▸ **Assignment**:
Sort through the data and copy the lines holding the word "configuration".

▸ **Material for the task**:
----------

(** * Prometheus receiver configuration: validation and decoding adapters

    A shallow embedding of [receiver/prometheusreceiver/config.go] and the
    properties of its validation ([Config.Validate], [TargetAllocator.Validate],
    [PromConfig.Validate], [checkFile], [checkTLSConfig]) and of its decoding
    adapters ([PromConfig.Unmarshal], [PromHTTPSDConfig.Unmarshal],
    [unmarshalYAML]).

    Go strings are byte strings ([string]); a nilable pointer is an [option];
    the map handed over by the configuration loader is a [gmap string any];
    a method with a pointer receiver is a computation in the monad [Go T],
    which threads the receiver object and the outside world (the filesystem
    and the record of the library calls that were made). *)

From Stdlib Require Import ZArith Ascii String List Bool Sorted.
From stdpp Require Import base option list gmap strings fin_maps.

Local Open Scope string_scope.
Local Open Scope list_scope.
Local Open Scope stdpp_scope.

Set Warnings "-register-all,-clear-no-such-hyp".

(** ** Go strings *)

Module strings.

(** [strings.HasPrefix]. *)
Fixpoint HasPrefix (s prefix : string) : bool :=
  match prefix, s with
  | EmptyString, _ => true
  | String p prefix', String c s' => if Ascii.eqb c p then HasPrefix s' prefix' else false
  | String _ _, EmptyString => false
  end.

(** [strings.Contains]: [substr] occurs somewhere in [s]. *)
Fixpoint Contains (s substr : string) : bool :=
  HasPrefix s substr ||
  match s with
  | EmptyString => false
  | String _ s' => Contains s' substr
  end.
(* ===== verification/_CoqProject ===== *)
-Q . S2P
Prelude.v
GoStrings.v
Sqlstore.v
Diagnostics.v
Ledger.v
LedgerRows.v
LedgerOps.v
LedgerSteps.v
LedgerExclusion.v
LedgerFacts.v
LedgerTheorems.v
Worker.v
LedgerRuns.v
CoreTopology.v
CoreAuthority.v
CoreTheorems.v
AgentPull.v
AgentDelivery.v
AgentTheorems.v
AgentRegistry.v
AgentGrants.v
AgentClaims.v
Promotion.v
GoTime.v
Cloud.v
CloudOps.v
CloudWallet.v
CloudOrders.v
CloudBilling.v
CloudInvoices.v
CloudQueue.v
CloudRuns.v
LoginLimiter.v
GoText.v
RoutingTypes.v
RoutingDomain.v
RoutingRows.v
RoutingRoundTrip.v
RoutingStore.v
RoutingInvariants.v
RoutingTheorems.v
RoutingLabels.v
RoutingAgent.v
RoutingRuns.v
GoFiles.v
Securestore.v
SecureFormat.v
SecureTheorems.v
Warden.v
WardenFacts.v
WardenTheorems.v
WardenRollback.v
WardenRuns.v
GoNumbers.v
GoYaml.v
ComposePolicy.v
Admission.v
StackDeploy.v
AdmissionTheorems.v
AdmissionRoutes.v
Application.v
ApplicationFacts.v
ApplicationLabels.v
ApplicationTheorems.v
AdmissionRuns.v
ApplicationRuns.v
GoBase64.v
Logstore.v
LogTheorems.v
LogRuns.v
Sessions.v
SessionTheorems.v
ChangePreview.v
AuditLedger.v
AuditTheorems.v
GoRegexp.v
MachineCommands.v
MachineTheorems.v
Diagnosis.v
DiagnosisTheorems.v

----------

▸ **Exercise output**:
(** * Prometheus receiver configuration: validation and decoding adapters
    the map handed over by the configuration loader is a [gmap string any];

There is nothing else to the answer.